James T. Sparrow. Warfare State: World War II Americans and the Age of Big Government. Oxford: Oxford University Press, 2011. 344 pp. $34.95 (cloth), ISBN 978-0-19-979101-9.
Reviewed by David Stebenne (Ohio State University )
Published on H-Law (June, 2013)
Commissioned by Ethan Zadoff
The Permanently Strong National State Finally Arrives: The United States in World War II
James T. Sparrow, an assistant professor of history at the University of Chicago, takes a fresh look at the arrival of a durably strong national state in America during World War II. In so doing, he revisits a period and its problems that earlier works, such as John Morton Blum’s V Was for Victory: Politics and American Culture during World War II (1977) and Richard Polenberg’s War and Society: The United States, 1941-1945 (1980), first addressed seriously a generation earlier. Sparrow’s new book, Warfare State: World War II Americans and the Age of Big Government, explores how and why that stronger state finally triumphed, and what the consequences of that shift were for ordinary Americans.

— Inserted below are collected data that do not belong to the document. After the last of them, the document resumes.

(** * libsonyapi: the [Camera] class of [libsonyapi/camera.py]

    A shallow embedding of the Sony camera client: SSDP discovery, the
    UPnP device descriptor walk, the JSON-RPC dispatcher [do] and the
    construction sequence [__init__], followed by the properties of the
    specification that were checked against them.

    Layout: Python strings and values first, then exceptions and the
    effect monad, then one section with the methods of [Camera] over an
    arbitrary environment, then the theorems. *)

From Stdlib Require Import List ZArith NArith Bool Ascii String Lia.
From Stdlib Require Import DecimalString DecimalZ DecimalPos SpecFloat.
Import ListNotations.

Set Implicit Arguments.

(* ===================================================================== *)
(** ** Python [str]                                                       *)
(* ===================================================================== *)

(** A Python [str] is a sequence of Unicode code points. *)
Definition pystr := list N.

(** Literals of the source are ASCII; [str "abc"] is the [str] object
    written ["abc"] in camera.py. *)
Definition str (s : string) : pystr :=
  List.map N_of_ascii (list_ascii_of_string s).
(** X14. A frame as [send_request] builds it, the packed length followed by
    the payload, is read back whole however the connection cuts it into
    segments: when the segments, none of them empty, carry the frame and
    then other bytes, [recv_response] returns the deserialised payload,
    has read the bytes of the frame and no others, and leaves the other
    bytes in the connection. *)
Theorem recv_response_reassembles_frame {Obj}
    (loads : list Byte.byte -> result Obj)
    (payload len_prefix rest : list Byte.byte) (segs : list (list Byte.byte)) :
  pack_L (Z.of_nat (length payload)) = Ok len_prefix ->
  Forall (fun s => s <> []) segs ->
  concat segs = (len_prefix ++ payload ++ rest)%list ->
  exists segs' reads,
    recv_response segments_recv loads segs = Some (loads payload, segs', reads)
    /\ concat segs' = rest
    /\ concat reads = (len_prefix ++ payload)%list.
Proof.
  intros Hpack Hne Hsegs.
  assert (Hrange : 0 <= Z.of_nat (length payload) < 2 ^ 32).
  { unfold pack_L in Hpack.
    destruct (Z.leb_spec 0 (Z.of_nat (length payload))); [|discriminate].
    destruct (Z.ltb_spec (Z.of_nat (length payload)) (2 ^ 32));
      [lia | discriminate]. }
  destruct (pack_L_in_range _ Hrange) as (lp & Hlp & Hlen & Hunpack).
  rewrite Hpack in Hlp. injection Hlp as <-.
  unfold recv_response.
  destruct (segments_recv_exactly segs 4 Hne) as (segs1 & reads1 & -> & H1 & Hne1 & Hr1).
  { rewrite Hsegs, length_app. lia. }
  rewrite Hsegs in H1, Hr1 |- *.
  change (Z.to_nat 4) with 4%nat in *. rewrite <- Hlen in H1, Hr1 |- *.
  rewrite take_app_length in Hr1 |- *. rewrite drop_app_length in H1.
  rewrite Hunpack.
  destruct (segments_recv_exactly segs1 (Z.of_nat (length payload)) Hne1)
    as (segs2 & reads2 & -> & H2 & Hne2 & Hr2).
  { rewrite H1, length_app. lia. }
  rewrite H1, Nat2Z.id in H2, Hr2 |- *.
  rewrite take_app_length in Hr2 |- *. rewrite drop_app_length in H2.
  exists segs2, (reads1 ++ reads2)%list.
  split; [reflexivity|]. split; [exact H2|].
  now rewrite concat_app, Hr1, Hr2.
Qed.
(** C3. [estimate_remaining] is [None] exactly when no bucket has data,
    directly or through the [Unknown] bucket of the same (resource,
    operation), and otherwise the [u64] sum of the per-bucket estimates of
    the buckets that have data; [estimate_remaining_ms] is [Some 0] for a
    job with no Pending or Running item; on the spec's scenario 3 it is
    [Some 2000]. *)
Theorem estimate_remaining_sum_or_none :
  (∀ (eta : EtaTracker) (r op : string) (bs : list SizeBucket),
     estimate_remaining eta r op bs =
       if existsb (λ b, bool_decide (is_Some (estimate_one eta r op b))) bs
       then Some (sum_N (omap (estimate_one eta r op) bs) `mod` u64_modulus)%N
       else None) ∧
  (∀ {D} (q : BatchQueue D) (id : string) (j : BatchJob D),
     get_job id q = Some j →
     Forall (λ it, item_status it ≠ ItemPending ∧ item_status it ≠ ItemRunning) (items j) →
     estimate_remaining_ms id q = Some 0%N) ∧
  estimate_remaining_ms "u1" eta_scenario = Some 2000%N.
Proof.
  split_and!.
  - intros eta r op bs. unfold estimate_remaining.
    rewrite estimate_remaining_fold, fold_u64_add by done. simpl.
    by destruct (existsb _ _).
  - intros D q id j Hj Hterm. unfold get_job in Hj. unfold estimate_remaining_ms.
    destruct (find_job (jobs q) id) as [[i j']|]; simpl in Hj; [|done].
    injection Hj as ->. simpl.
    rewrite decide_True; [done|].
    induction Hterm as [|it its [H1 H2] _ IH]; [done|].
    rewrite filter_cons, decide_False by tauto. exact IH.
  - vm_compute. reflexivity.
Qed.

(** ** Completion *)

Lemma length_filter_pos_Exists {A} (P : A → Prop) `{∀ x, Decision (P x)} (l : list A) :
  0 < length (filter P l) ↔ Exists P l.
Proof.
  induction l as [|x l IH]; simpl.
  - split; [lia|]. intros H'. inversion H'.
  - rewrite filter_cons, Exists_cons. destruct (decide (P x)); simpl.
    + split; [by left|lia].
    + rewrite IH. naive_solver.
Qed.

Sparrow divides his book into two parts. The first, “Ideology, Political Culture, and State Formation,” is subdivided into three chapters. The first chapter explores the shift from the Depression-era New Deal state to the early wartime one. Sparrow argues persuasively that despite the growth of the national state in the 1930s to address Depression-era economic problems, the state in that era never proved to be all that strong, which helps to explain why the Great Depression lasted into the early 1940s. Chapter 2 looks at the nation’s morale following Pearl Harbor and American entry into World War II, including Americans’ shock both at the suddenness of the Japanese military attack on December 7, 1941, and the jarringly swift declarations of war against the United States by the governments of Nazi Germany and fascist Italy only a few days later. Chapter 3 delves into early popular and elite resistance to the strong national state that grew up very rapidly to deal with those military challenges.
The second half of Warfare State, “Encountering the State in Everyday Life,” is also divided into three chapters. The first chapter explains how the federal government approached the fundamental issue of war financing through such transformative measures as mass income taxation with significantly progressive rates that hit upper-middle-class families very hard, and a less coercive approach in the form of appeals to the masses to buy war bonds. The second chapter deals with the federal government’s pressure on the adult population to “work or fight,” with its implicit subtext that failing to do either aided the enemy. Other implications included a need to refrain from strikes that disrupted war production and from resistance to the draft, which would undermine the nation’s creation of a fighting force big enough to help defeat the Axis armies. The third chapter focuses on America’s citizen-soldiers; the varying degrees of enthusiasm with which they fought; the tensions among them based on class, ethnicity, and race; and their sense of what they were fighting for and what, if anything, the government owed them in return for doing so.
Warfare State is less original in its parts than in its whole. This is especially true of the topics discussed in the book’s second half. For example, much of the material that Sparrow presents regarding how the U.S. government financed the war was discussed very effectively in V Was for Victory and Julian E. Zelizer’s Taxing America: Wilbur D. Mills, Congress, and the State, 1945-1975 (2000) about the arrival of mass income taxation in the 1940s. The discussion of the World War II labor regime was, similarly, addressed very effectively earlier by Nelson Lichtenstein in his Labor’s War at Home: The Cio in World War II (2003). What is truly new about Sparrow’s book is his ambitious attempt to pull all of these discrete issues together so as to evaluate in a truly comprehensive way what the arrival of a strong and lasting federal government did to and for Americans. Of special interest is Sparrow’s emphasis on the degree of voluntarism in America when compared with the more coercive Fascist and Communist regimes that participated in World War II. The bond drives are a leading example of that difference. The American state relied more heavily on persuasion through advertising and mass media than the Axis powers and the Soviet Union did. Although Sparrow’s basic comparative point on that score appears sound, one can overstate it. He is so fair-minded in his use of evidence that readers may well find themselves wondering how much freedom ordinary Americans had to resist the kinds of pressures they faced from the state to work hard, serve in the armed forces if called to do so, and contribute via taxes and bond purchases to the war’s financing.
Another key issue that Warfare State explores in greater depth than earlier, more specialized accounts, is the argument that as the obligations of national citizenship grew, Americans’ sense of entitlement vis-à-vis the federal government increased. In effect, as the 1940s went along, antistatist attitudes diminished, Sparrow argues, because the federal government provided ever more benefits to people, corporations, and social groups that they saw as earned by having met their expanding citizenship obligations. Thus this rapidly growing and much more intrusive and expensive federal government served to reduce deeply rooted elite and popular opposition to a durably strong national state. On this key point, Warfare State makes its case persuasively.
In short, Sparrow’s clearly written, engaging, and timely book will be of interest to many kinds of historians of modern America.